(Source records)
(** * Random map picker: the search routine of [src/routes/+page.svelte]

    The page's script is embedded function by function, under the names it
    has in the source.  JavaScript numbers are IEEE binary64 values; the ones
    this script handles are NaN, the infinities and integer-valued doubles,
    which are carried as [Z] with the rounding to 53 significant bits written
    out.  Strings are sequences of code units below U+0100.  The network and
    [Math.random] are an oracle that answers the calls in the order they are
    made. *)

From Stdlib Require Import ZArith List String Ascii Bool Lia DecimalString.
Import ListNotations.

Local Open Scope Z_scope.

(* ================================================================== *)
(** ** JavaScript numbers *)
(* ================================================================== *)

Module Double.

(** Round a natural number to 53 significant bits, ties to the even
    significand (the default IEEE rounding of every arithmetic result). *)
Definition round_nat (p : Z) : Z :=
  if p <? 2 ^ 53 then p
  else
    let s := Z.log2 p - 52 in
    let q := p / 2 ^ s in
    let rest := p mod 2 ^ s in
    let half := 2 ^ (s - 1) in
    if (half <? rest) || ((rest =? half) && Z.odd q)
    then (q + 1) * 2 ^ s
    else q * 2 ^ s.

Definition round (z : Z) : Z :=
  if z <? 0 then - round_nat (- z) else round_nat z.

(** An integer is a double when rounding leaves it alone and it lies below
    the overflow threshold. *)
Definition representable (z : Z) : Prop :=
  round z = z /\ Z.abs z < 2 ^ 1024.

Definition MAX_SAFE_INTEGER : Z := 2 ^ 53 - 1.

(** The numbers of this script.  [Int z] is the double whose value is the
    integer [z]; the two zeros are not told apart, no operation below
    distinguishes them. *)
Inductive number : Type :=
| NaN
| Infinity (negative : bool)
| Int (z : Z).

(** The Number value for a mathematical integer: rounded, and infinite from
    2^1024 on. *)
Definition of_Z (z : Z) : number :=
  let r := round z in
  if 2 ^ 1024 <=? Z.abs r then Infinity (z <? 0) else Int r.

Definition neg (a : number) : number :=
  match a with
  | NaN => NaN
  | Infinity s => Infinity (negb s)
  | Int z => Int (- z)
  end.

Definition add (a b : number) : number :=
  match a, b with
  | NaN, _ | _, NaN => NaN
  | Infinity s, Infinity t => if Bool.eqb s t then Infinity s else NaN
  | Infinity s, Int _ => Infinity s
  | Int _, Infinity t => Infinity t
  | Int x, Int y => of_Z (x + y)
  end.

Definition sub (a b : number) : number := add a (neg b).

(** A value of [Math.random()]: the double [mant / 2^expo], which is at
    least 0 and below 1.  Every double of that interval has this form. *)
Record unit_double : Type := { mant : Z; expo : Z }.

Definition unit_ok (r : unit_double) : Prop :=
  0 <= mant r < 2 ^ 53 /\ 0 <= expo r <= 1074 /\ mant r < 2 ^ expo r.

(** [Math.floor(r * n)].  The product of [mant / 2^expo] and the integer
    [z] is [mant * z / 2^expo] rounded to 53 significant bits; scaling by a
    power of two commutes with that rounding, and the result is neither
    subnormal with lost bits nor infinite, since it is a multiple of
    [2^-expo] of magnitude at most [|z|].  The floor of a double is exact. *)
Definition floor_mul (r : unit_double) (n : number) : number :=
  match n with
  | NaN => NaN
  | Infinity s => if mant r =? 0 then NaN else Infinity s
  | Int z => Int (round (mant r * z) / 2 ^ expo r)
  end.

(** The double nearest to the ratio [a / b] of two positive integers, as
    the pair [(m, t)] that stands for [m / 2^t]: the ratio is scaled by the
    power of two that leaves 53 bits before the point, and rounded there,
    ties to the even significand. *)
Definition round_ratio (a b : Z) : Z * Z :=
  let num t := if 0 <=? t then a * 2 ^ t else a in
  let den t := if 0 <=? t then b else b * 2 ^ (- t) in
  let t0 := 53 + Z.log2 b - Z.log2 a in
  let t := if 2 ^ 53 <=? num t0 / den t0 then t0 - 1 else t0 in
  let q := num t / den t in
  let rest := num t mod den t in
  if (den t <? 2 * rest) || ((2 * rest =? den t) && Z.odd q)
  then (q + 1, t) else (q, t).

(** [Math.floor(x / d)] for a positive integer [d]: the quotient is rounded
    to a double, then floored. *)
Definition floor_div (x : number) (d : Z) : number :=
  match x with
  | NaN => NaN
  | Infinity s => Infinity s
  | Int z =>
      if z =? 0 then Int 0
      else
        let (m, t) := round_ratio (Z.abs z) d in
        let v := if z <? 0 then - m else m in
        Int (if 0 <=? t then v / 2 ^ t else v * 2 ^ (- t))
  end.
* * *
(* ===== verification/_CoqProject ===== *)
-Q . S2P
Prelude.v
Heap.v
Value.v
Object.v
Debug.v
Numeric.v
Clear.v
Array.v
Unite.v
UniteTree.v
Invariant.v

Your assignment: What you return must be an exact retyping of the lines above starting at the line with "Inductive number : Type" and ending at the line with "NaN, _ | _, NaN => NaN", and nothing besides.

Answer below:
Inductive number : Type :=
| NaN
| Infinity (negative : bool)
| Int (z : Z).

(** The Number value for a mathematical integer: rounded, and infinite from
    2^1024 on. *)
Definition of_Z (z : Z) : number :=
  let r := round z in
  if 2 ^ 1024 <=? Z.abs r then Infinity (z <? 0) else Int r.

Definition neg (a : number) : number :=
  match a with
  | NaN => NaN
  | Infinity s => Infinity (negb s)
  | Int z => Int (- z)
  end.

Definition add (a b : number) : number :=
  match a, b with
  | NaN, _ | _, NaN => NaN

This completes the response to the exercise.